Location: South San Francisco
Type: 3 br "Lilliputian Ranch" at 950 square foot (co-owned)
Why I use color:
I use color to quiet myself for sleep, brighten my mood for the day, or lift my spirits during San Francisco's infamous stretches of foggy weather. The bedroom is painted a pale yellow, the ceiling a soft blue, which sends a subtle signal that I'm waking to sunshine even on the foggiest days. I use selected "pops" of color to coordinate with favorite pieces of artwork and rugs both inherited and collected. The bed, chair seat, and window shade are the same bright blue microfiber (ideal with pets in the house). . .
. . .In the case of the blue window shade, besides blocking the view of a neighbor's two story home nearby, it helps suggest there may be a sunny sky beyond. The chair is a flea market find from Paris, the predominantly red and blue infinity-design rug inherited from my mother, the brightly colored artwork from a German artist (who happens to be my favorite uncle), the red/orange/purple silk shawl at the foot of the bed from a trip to India, and the red geraniums from the garden. My favorite place to read or write is sitting there with the garden colors perfectly framed by the window.
2 good color tips:
1. Choose colors based on the mood you want to inspire in yourself (pale yellow in a foggy climate, bright red to energize, watery blues and greens colors to soothe).

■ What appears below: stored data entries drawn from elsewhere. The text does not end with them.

(* ===== verification/FilterEval.v ===== *)
(** The registry's listing filters ([core_registry/api/filter_eval.py]): the
    criteria a request's parameters stand for, and what a listing must show to
    meet them.

    JSONPath is third-party code: [JsonPath] is what the module uses of it.
    The projection of a settlement option's lifecycle terms belongs to another
    component, which [LifecycleTerms] stands for. *)
From S2P Require Import Prelude PyNum PyValue PyText QueryDsl PyWire FilterSpec.
From Stdlib Require Import Ascii.

Local Open Scope Z_scope.
Local Open Scope string_scope.
Local Open Scope list_scope.

Class JsonPath : Type := {
  jsonpath : Type;
  jsonpath_parse : string → result jsonpath;
  (** The values of [path.find(listing)]. *)
  find : jsonpath → dict → list value;
}.

(** What the lifecycle term codec projects, whose keys queries may name. *)
Class LifecycleTerms : Type := {
  LIFECYCLE_QUERY_FIELDS : list string;
  project_terms : value → result dict;
}.

(** ** Criteria *)

Record _Range : Type := {
  rg_min : option value;
  rg_max : option value;
  rg_min_inclusive : bool;
  rg_max_inclusive : bool;
}.

(** [x < b] and [x > b] of a number [x]. *)
Definition below (x : num) (b : value) : result bool :=
  match as_num b with Some y => Ok (num_lt x y) | None => Err (TypeError "'<' not supported") end.
Definition above (x : num) (b : value) : result bool :=
  match as_num b with Some y => Ok (num_lt y x) | None => Err (TypeError "'>' not supported") end.

Definition contains (r : _Range) (x : num) : result bool :=
  low ← match rg_min r with
        | Some b => lt ← below x b;
                    Ok (lt || (py_eq (VNum x) b && negb (rg_min_inclusive r)))
        | None => Ok false
        end;
  if (low : bool) then Ok false else
  high ← match rg_max r with
         | Some b => gt ← above x b;
                     Ok (gt || (py_eq (VNum x) b && negb (rg_max_inclusive r)))
         | None => Ok false
         end;
  Ok (negb high).

Record Criterion `{JsonPath} : Type := {
  cr_name : string;
  cr_path : jsonpath;
  cr_on_missing : OnMissing;
  cr_op : Op;
  cr_value_type : ValueType;
  cr_values : option (list value);
  cr_range : option _Range;
  cr_exists_target : option bool;
  cr_option_scoped : bool;
}.

(** ** Coercion *)

Definition _finite_decimal (raw : string) : option decimal := parse_decimal raw.

Definition boolean_of_text (raw : string) : option bool :=
  if bool_decide (py_lower raw ∈ ["true"; "1"; "yes"]) then Some true
  else if bool_decide (py_lower raw ∈ ["false"; "0"; "no"]) then Some false
  else None.

Definition expect {A} (what : string) (x : option A) : result A :=
  match x with Some a => Ok a | None => Err (FilterParamError what) end.

Definition _coerce_scalar (raw : string) (ty : ValueType) : result value :=
  match ty with
  | vt_string | vt_address => Ok (VStr raw)
  | vt_integer => (λ z, VInt z) <$> expect "expected integer" (int_of_text raw)
  | vt_number => (VNum ∘ NFloat) <$> expect "expected number" (float_of_text raw)
  | vt_decimal_text => (VNum ∘ NDec) <$> expect "expected finite decimal text" (_finite_decimal raw)
  | vt_boolean => VBool <$> expect "expected boolean" (boolean_of_text raw)
  end.

(** ** Set forms *)

Definition starts_with (cs : list ascii) (s : string) : bool :=
  match to_chars s with c :: _ => bool_decide (c ∈ cs) | [] => false end.

(** Whether the payload's syntax is the operator's. *)
Definition payload_fits (o : Op) (payload : string) : bool :=
  match o with
  | op_in | op_not_in => starts_with ["["%char] payload
  | op_range => starts_with ["["%char; "("%char] payload
  | op_exists => bool_decide (is_Some (boolean_of_text payload))
  end.

Fixpoint try_operators (operators : list Op) (raw : string) : option (Op * string) :=
  match operators with
  | [] => None
  | o :: operators =>
      match str_after (op_value o ++ ":") raw with
      | Some payload => if payload_fits o payload then Some (o, payload) else try_operators operators raw
      | None => try_operators operators raw
      end
  end.

Definition _try_set_form (raw : string) : option (Op * string) :=
  try_operators [op_not_in; op_range; op_exists; op_in] raw.

Definition is_char (cs : list ascii) (c : ascii) : bool := bool_decide (c ∈ cs).

Definition _parse_value_list (payload : string) (ty : ValueType) : result (list value) :=
  match enclosed (is_char ["["%char]) (is_char ["]"%char]) (strip_chars (to_chars payload)) with
  | None => Err (FilterParamError "set form must be enclosed")
  | Some (_, inner, _) =>
      let inner := strip_chars inner in
      if is_nil inner then Ok []
      else mapM_result (λ item, _coerce_scalar (of_chars (strip_chars item)) ty) (split_chars ","%char inner)
  end.

Definition coerce_bound (l : chars) (ty : ValueType) : result (option value) :=
  let l := strip_chars l in
  if is_nil l then Ok None else Some <$> _coerce_scalar (of_chars l) ty.

Definition _parse_interval (payload : string) (ty : ValueType) : result _Range :=
  match enclosed (is_char ["["%char; "("%char]) (is_char ["]"%char; ")"%char])
                 (strip_chars (to_chars payload)) with
  | None => Err (FilterParamError "range form requires delimiters")
  | Some (opening, inner, closing) =>
      match split_once ","%char inner with
      | (_, None) => Err (FilterParamError "range form needs a separator")
      | (min_raw, Some max_raw) =>
          lo ← coerce_bound min_raw ty;
          hi ← coerce_bound max_raw ty;
          match lo, hi with
          | None, None => Err (FilterParamError "range needs at least one bound")
          | _, _ => Ok {| rg_min := lo; rg_max := hi;
                          rg_min_inclusive := bool_decide (opening = "["%char);
                          rg_max_inclusive := bool_decide (closing = "]"%char) |}
          end
      end
  end.

(** The range a single value stands for. *)
Definition bound_range (k : option AliasKind) (v : value) : result _Range :=
  match k with
  | Some lower_bound =>
      Ok {| rg_min := Some v; rg_max := None; rg_min_inclusive := true; rg_max_inclusive := true |}
  | Some upper_bound =>
      Ok {| rg_min := None; rg_max := Some v; rg_min_inclusive := true; rg_max_inclusive := true |}
  | None => Err (FilterParamError "range filter with no alias_kind needs raw set-form")
  end.

Section evaluation.
Context `{!JsonPath, !LifecycleTerms}.

Definition criterion (d : FilterDecl) (path : jsonpath) (m : OnMissing) (ty : ValueType)
    (values : option (list value)) (range : option _Range) (target : option bool) : Criterion :=
  {| cr_name := fl_name d; cr_path := path; cr_on_missing := m; cr_op := fl_op d; cr_value_type := ty;
     cr_values := values; cr_range := range; cr_exists_target := target; cr_option_scoped := false |}.

Definition _build_criterion (d : FilterDecl) (raw : string) (on_missing : OnMissing) : result Criterion :=
  parsed ← jsonpath_parse (fl_path d);
  let build := criterion d parsed on_missing in
  let ty := fl_value_type d in
  match _try_set_form raw with
  | Some (op_token, payload) =>
      if negb (bool_decide (op_token = fl_op d)) then Err (FilterParamError "filter declares another op") else
      match op_token with
      | op_in | op_not_in =>
          values ← _parse_value_list payload ty; Ok (build ty (Some values) None None)
      | op_range => rng ← _parse_interval payload ty; Ok (build ty None (Some rng) None)
      | op_exists =>
          wants ← expect "expected boolean" (boolean_of_text payload);
          Ok (build vt_string None None (Some wants))
      end
  | None =>
      match fl_op d with
      | op_in => coerced ← _coerce_scalar raw ty; Ok (build ty (Some [coerced]) None None)
      | op_range =>
          coerced ← _coerce_scalar raw ty;
          rng ← bound_range (fl_alias_kind d) coerced;
          Ok (build ty None (Some rng) None)
      | op_not_in | op_exists => Err (FilterParamError "filter must be invoked via set-form")
      end
  end.

(** ** The criteria of a request *)

Definition _STRICT_PREFIX : string := "strict.".

(** A request's parameters: their names are distinct. *)
Definition query_params : Type := list (string * string).

Fixpoint _extract_strict_overrides (names : list string) (params : query_params)
    : result (query_params * list (string * OnMissing)) :=
  match params with
  | [] => Ok ([], [])
  | (k, v) :: params =>
      match str_after _STRICT_PREFIX k with
      | None =>
          '(real, overrides) ← _extract_strict_overrides names params; Ok ((k, v) :: real, overrides)
      | Some target =>
          if bool_decide (target = "") then Err (FilterParamError "strict.: missing filter name")
          else if negb (bool_decide (target ∈ names)) then Err (FilterParamError "strict: unknown filter")
          else
            wants_strict ← expect "expected boolean" (boolean_of_text v);
            '(real, overrides) ← _extract_strict_overrides names params;
            Ok (real, (target, if wants_strict : bool then om_fail else om_pass) :: overrides)
      end
  end.

Definition supplied (params : query_params) : list string :=
  (filter (λ kv, kv.2 ≠ "") params).*1.

(** Whether the filters that each supplied filter requires are supplied. *)
Definition co_required (filters : list FilterDecl) (names : list string) : bool :=
  forallb (λ n, match alist_get n (by_name filters) with
                | Some d => forallb (λ t, bool_decide (t ∈ names)) (fl_requires d)
                | None => true
                end) names.

Definition is_option_path (path : string) : bool :=
  bool_decide (is_Some (str_after "$.settlement_options[" path)).

Definition set_option_scoped (b : bool) (c : Criterion) : Criterion :=
  {| cr_name := cr_name c; cr_path := cr_path c; cr_on_missing := cr_on_missing c; cr_op := cr_op c;
     cr_value_type := cr_value_type c; cr_values := cr_values c; cr_range := cr_range c;
     cr_exists_target := cr_exists_target c; cr_option_scoped := b |}.

Fixpoint build_each (filters : list FilterDecl) (overrides : list (string * OnMissing))
    (params : query_params) : result (list Criterion) :=
  match params with
  | [] => Ok []
  | (name, raw) :: params =>
      if bool_decide (raw = "") then build_each filters overrides params else
      match alist_get name (by_name filters) with
      | None => Err (FilterParamError "unknown filter")
      | Some d =>
          c ← _build_criterion d raw (default (fl_on_missing d) (alist_get name overrides));
          cs ← build_each filters overrides params;
          Ok (set_option_scoped (is_option_path (fl_path d)) c :: cs)
      end
  end.

Definition build_criteria (filters : list FilterDecl) (params : query_params) : result (list Criterion) :=
  '(real, overrides) ← _extract_strict_overrides (fl_name <$> filters) params;
  if negb (co_required filters (supplied real)) then Err (FilterParamError "requires another filter")
  else build_each filters overrides real.

(** ** Evaluation *)

Definition is_lifecycle (c : Criterion) : bool :=
  bool_decide (cr_name c ∈ LIFECYCLE_QUERY_FIELDS) || bool_decide (cr_name c = "option_asset").

Definition as_dict (v : value) : option dict := match v with VDict d => Some d | _ => None end.

(** [option.get(k) if isinstance(option, Mapping) else getattr(option, k, None)]
    of a JSON value. *)
Definition member (k : string) (v : value) : value :=
  match as_dict v with Some d => dict_get k d | None => VNone end.

Definition settlement_option_asset (option : value) : value := member "asset" (member "price" option).
Definition settlement_option_lifecycle (option : value) : value := member "lifecycle" option.

(** What a [for] loop over a JSON value visits. *)
Definition iterate (v : value) : result (list value) :=
  match v with
  | VList l => Ok l
  | VDict d => Ok (VStr <$> d.*1)
  | VStr s => Ok ((λ c, VStr (String c EmptyString)) <$> to_chars s)
  | _ => Err (TypeError "object is not iterable")
  end.

(** [listing.get("settlement_options", [])]. *)
Definition settlement_options (listing : dict) : result (list value) :=
  iterate (default (VList []) (alist_get "settlement_options" listing)).

(** What one option shows of a lifecycle criterion; a [ValueError] is nothing. *)
Definition option_value (c : Criterion) (option : value) : result (list value) :=
  match
    (if bool_decide (cr_name c = "option_asset") then Ok (settlement_option_asset option)
     else dict_get (cr_name c) <$> project_terms (settlement_option_lifecycle option))
  with
  | Ok v => Ok (if is_none v then [] else [v])
  | Err (ValueError _) => Ok []
  | Err e => Err e
  end.

Definition _resolve (listing : dict) (c : Criterion) : result (list value) :=
  if is_lifecycle c then
    options ← settlement_options listing;
    values ← mapM_result (option_value c) options;
    Ok (List.concat values)
  else Ok (List.filter (λ v, negb (is_none v)) (find (cr_path c) listing)).

Definition _coerce_resolved_decimal (v : value) : option decimal :=
  match v with VStr s => _finite_decimal s | _ => None end.

Definition passes_missing (c : Criterion) : bool := bool_decide (cr_on_missing c = om_pass).

(** [v in set(values)]. *)
Definition in_set (values : list value) (v : value) : result bool :=
  match v with
  | VList _ | VDict _ => Err (TypeError "unhashable type")
  | _ => Ok (existsb (py_eq v) values)
  end.

(** The values a [decimal_text] criterion compares. *)
Definition comparable (c : Criterion) (resolved : list value) : list value :=
  if bool_decide (cr_value_type c = vt_decimal_text) && bool_decide (cr_op c ∈ [op_in; op_not_in; op_range])
  then (VNum ∘ NDec) <$> omap _coerce_resolved_decimal resolved
  else resolved.

Definition evaluate (listing : dict) (c : Criterion) : result bool :=
  resolved ← _resolve listing c;
  if is_nil resolved then Ok (passes_missing c) else
  let resolved := comparable c resolved in
  if is_nil resolved then Ok (passes_missing c) else
  let sset := default [] (cr_values c) in
  match cr_op c with
  | op_in => py_any (in_set sset) resolved
  | op_not_in => py_all (λ v, negb <$> in_set sset v) resolved
  | op_range =>
      match cr_range c with
      | None => Err (RuntimeError "assert rng is not None")
      | Some rng => py_any (contains rng) (omap as_num resolved)
      end
  | op_exists => Ok (bool_decide (cr_exists_target c = Some true))
  end.

Definition evaluate_all (listing : dict) (criteria : list Criterion) : result bool :=
  if negb (existsb is_lifecycle criteria) then py_all (evaluate listing) criteria else
  let of_option c := is_lifecycle c || cr_option_scoped c in
  let option_criteria := List.filter of_option criteria in
  let other := List.filter (λ c, negb (of_option c)) criteria in
  rest ← py_all (evaluate listing) other;
  if negb rest then Ok false else
  options ← settlement_options listing;
  py_any (λ option, py_all (evaluate (dict_set "settlement_options" (VList [option]) listing))
                           option_criteria) options.
End evaluation.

2. When sampling colors, buy pure white posterboard at an art supply shop, and paint the colors you're considering on pieces of artboard (preferably on individual boards but, if on the same board, ensure there's at least a 3" strip of white dividing your colors). Prop the boards against a wall, move them around every other day, looking at the proposed colors in all light conditions until you've found the one you like the most.
2 good color resources:
1. To explore color and color theory: Color Matters.
2. Studying art can often help you learn about color and, depending on the mood you want to inspire, your favorite piece of art may provide you with the perfect color palette for interior design. I suggest perusing museum collections like MOMA.